The precise chronological origin of acupuncture as a medical procedure is unknown, but it’s thought to date back to as many as 3,000 years ago, in ancient China. Today it’s popular all around the world as a natural treatment for a variety of disorders and discomforts.
In its ancient form, the process, which involves inserting thin needles into specific areas of musculature, was based on the idea that energy imbalances in the body were the root cause of illness. While that may be true in the broadest sense, modern practitioners tend to think of acupuncture as less of a mystical intervention and more as a way of subtly stimulating the body’s nervous system.
What can it do?
The efficacy of acupuncture depends on a number of different factors. A person’s unique biological makeup, medical history, and current symptoms can affect this. The procedure can alleviate the symptoms of a wide range of health problems.

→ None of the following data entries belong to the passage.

(** Calls the node [name] on [state]. *)
Definition call (g : t) (state : ModerationState) (name : pystr)
  : Run ModerationState :=
  _ <~ calling name;;
  lift (match lookup name (nodes g) with
        | Some f => f state
        | None => Raise (KeyError name)
        end).

(** One step: every node of [active] is called on the same state. *)
Fixpoint call_all (g : t) (state : ModerationState) (active : list pystr)
  : Run (list ModerationState) :=
  match active with
  | [] => ret []
  | name :: rest =>
      writes <~ call g state name;;
      more <~ call_all g state rest;;
      ret (writes :: more)
  end.

(** Where the conditional edges of [name] lead: the router is called on the
    state and its answer is looked up in the path map. *)
Fixpoint route (bs : list (pystr * (Path * list (pystr * pystr))))
    (name : pystr) (state : ModerationState) : result (list pystr) :=
  match bs with
  | [] => Ret []
  | (source, (path, path_map)) :: rest =>
      if PyStr.eqb source name then
        answer <- path state;;
        target <- match lookup answer path_map with
                  | Some target => Ret target
                  | None => Raise (KeyError answer)
                  end;;
        more <- route rest name state;;
        Ret (target :: more)
      else route rest name state
  end.

Definition targets (g : t) (name : pystr) (state : ModerationState)
  : result (list pystr) :=
  let direct :=
    List.map snd (List.filter (fun e => PyStr.eqb (fst e) name) (edges g)) in
  routed <- route (branches g) name state;;
  Ret (direct ++ routed).

Fixpoint next (g : t) (state : ModerationState) (done : list pystr)
  : result (list pystr) :=
  match done with
  | [] => Ret []
  | name :: rest =>
      here <- targets g name state;;
      more <- next g state rest;;
      Ret (here ++ more)
  end.

Definition recursion_error (limit : nat) : exn :=
  Raised (py "GraphRecursionError")
         (py "Recursion limit of " ++ str_of_int (Z.of_nat limit)
          ++ py " reached without hitting a stop condition.").

(** The steps of an invocation, at most [limit] of them: the active nodes
    run, their writes are applied, and the edges leaving them give the
    nodes of the next step; the run is over when nothing but [END] is
    left. *)
Fixpoint steps (limit fuel : nat) (g : t) (state : ModerationState)
    (active : list pystr) : Run ModerationState :=
  match List.filter (fun name => negb (PyStr.eqb name END)) active with
  | [] => ret state
  | running =>
      match fuel with
      | O => lift (Raise (recursion_error limit))
      | S fuel' =>
          writes <~ call_all g state running;;
          let state' := fold_left update writes state in
          following <~ lift (next g state' running);;
          steps limit fuel' g state' following
      end
  end.

(** [graph.compile()] *)
Record Compiled := compiled { graph_of : t; recursion_limit : nat }.

Definition compile (g : t) : Compiled := compiled g 25.

(** [builder.invoke(input)], with the names of the nodes it called. *)
Definition invoke_traced (b : Compiled) (input : ModerationState)
  : result ModerationState * list pystr :=
  (first <~ lift (targets (graph_of b) START input);;
   steps (recursion_limit b) (recursion_limit b) (graph_of b) input first) [].

(** [builder.invoke(input)] *)
Definition invoke (b : Compiled) (input : ModerationState)
  : result ModerationState :=
  fst (invoke_traced b input).

End StateGraph.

Among these are migraines and other headaches; arthritis and tendinitis; chronic fatigue; respiratory illnesses; skin conditions; digestive problems; and even sleep disorders.
In fact, a scientific review in the latest edition of Evidence-Based Complementary and Alternative Medicine provided the results of a meta-analysis of nine studies with a total of 944 patients, which looked at using acupuncture to treat chronic pain-related insomnia (CPRI). The authors concluded that acupuncture was not only a safe treatment for CPRI but a highly effective one.
Who is getting it?
Some Western physicians do remain skeptical. The National Institutes of Health formally recognize it as a viable treatment option for general and chronic pain.

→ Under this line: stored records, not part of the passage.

#[export] Instance duSlice_Interface : Interface duSlice := {
  Len s := length s;
  Less s i j :=
    match s !! i, s !! j with
    | Some a, Some b => Returned (size a <? size b)
    | _, _ => Panicked "index out of range"
    end;
  Swap s i j :=
    match s !! i, s !! j with
    | Some a, Some b => Returned (<[j := a]> (<[i := b]> s))
    | _, _ => Panicked "index out of range"
    end
}.


(** The closure [walk] of [count]: [n] is its captured variable. *)
Definition count_walk (path : string) (info : option FileInfo) (err : option error)
    (n : Z) : Z * option error :=
  match err with
  | Some e => (n, Some e)
  | None => (wrap_int (n + 1), None)
  end.

(** [count(fpath)]; the error that [filepath.Walk] returns is dropped. *)
Definition count (W : World) (fpath : string) : Z :=
  fst (filepath_Walk (filepath_Join W) count_walk fpath (fs_tree W fpath) 0).

Definition TAB : ascii := ascii_of_nat 9.
Definition LF : ascii := ascii_of_nat 10.

(** The loop of [newDuSlice] over the lines of the report. *)
Fixpoint newDuSlice_loop (W : World) (lines : list string) (s : duSlice)
    : outcome (duSlice + error) :=
  match lines with
  | [] => Returned (inl s)
  | line :: rest =>
      if String.eqb line "" then newDuSlice_loop W rest s
      else
        let items := strings_SplitN TAB line 2 in
        outcome_bind (index items 0) (fun item0 =>
        match strconv_Atoi item0 with
        | inr err => Returned (inr (ErrUnexpectedFormat line err))
        | inl sz =>
            outcome_bind (index items 1) (fun item1 =>
            newDuSlice_loop W rest
              (s ++ [{| name := item1; size := sz; childrenCount := count W item1 |}]))
        end)
  end.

Hospitals and other healthcare facilities are going alternative, too. A survey conducted by the American Hospital Association indicated that at least 42 percent of U.S. hospitals offer at least one form of alternative treatment. These 80 facilities in the U.S. and U.K. specifically provide acupuncture.

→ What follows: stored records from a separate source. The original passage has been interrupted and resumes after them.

(** An element of a list is its last one or one of those before the last. *)
Lemma split_last {A} (pre pre0 post : list A) x x0 :
  pre ++ x :: post = pre0 ++ [x0] ->
  (post = [] /\ x = x0) \/ In x pre0.
Proof.
  revert pre0. induction pre as [| a pre IH]; intros [| b pre0] H; simpl in H.
  - injection H as -> ->. left. split; reflexivity.
  - injection H as -> _. right. left. reflexivity.
  - injection H as _ H. destruct pre; discriminate H.
  - injection H as -> H. destruct (IH _ H) as [Hl | Hr].
    + left. exact Hl.
    + right. right. exact Hr.
Qed.

Lemma ends_with_failure_last {A} evs (r : result A) pre ev post e :
  ends_with_failure evs r ->
  evs = pre ++ ev :: post -> raised ev = Some e ->
  post = [] /\ r = Raise e.
Proof.
  intros H Hevs Hev.
  assert (Hin : In ev evs)
    by (rewrite Hevs; apply in_or_app; right; left; reflexivity).
  destruct r as [a | e0]; cbn [ends_with_failure] in H.
  - rewrite (quiet_In _ _ H Hin) in Hev. discriminate Hev.
  - destruct H as (pre0 & Hq & [-> | (ev0 & -> & Hev0)]).
    + rewrite (quiet_In _ _ Hq Hin) in Hev. discriminate Hev.
    + destruct (split_last _ _ _ _ _ (eq_sym Hevs)) as [[-> ->] | Hpre].
      * rewrite Hev0 in Hev. injection Hev as ->. split; reflexivity.
      * rewrite (quiet_In _ _ Hq Hpre) in Hev. discriminate Hev.
Qed.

What’s the future of acupuncture?
More than ten million acupuncture treatments are already being administered annually in the U.S. As acupuncture grows popular in our healthcare system more and more, we’ll continue to discover new uses for it. For example, researchers are now exploring using acupuncture as a complementary cancer treatment, since it has been shown to reduce both cancer-related pain and chemotherapy-induced nausea in humans as well as mice.
It’s one of the most prevalent forms of complementary and alternative medicine on the market and acupuncture bridges the gap between evidence-based medicine and “fringe” healthcare. Individuals should know that regardless of what stigmas may persist in the field of alternative medicine, acupuncture really does work — “pointedly” so.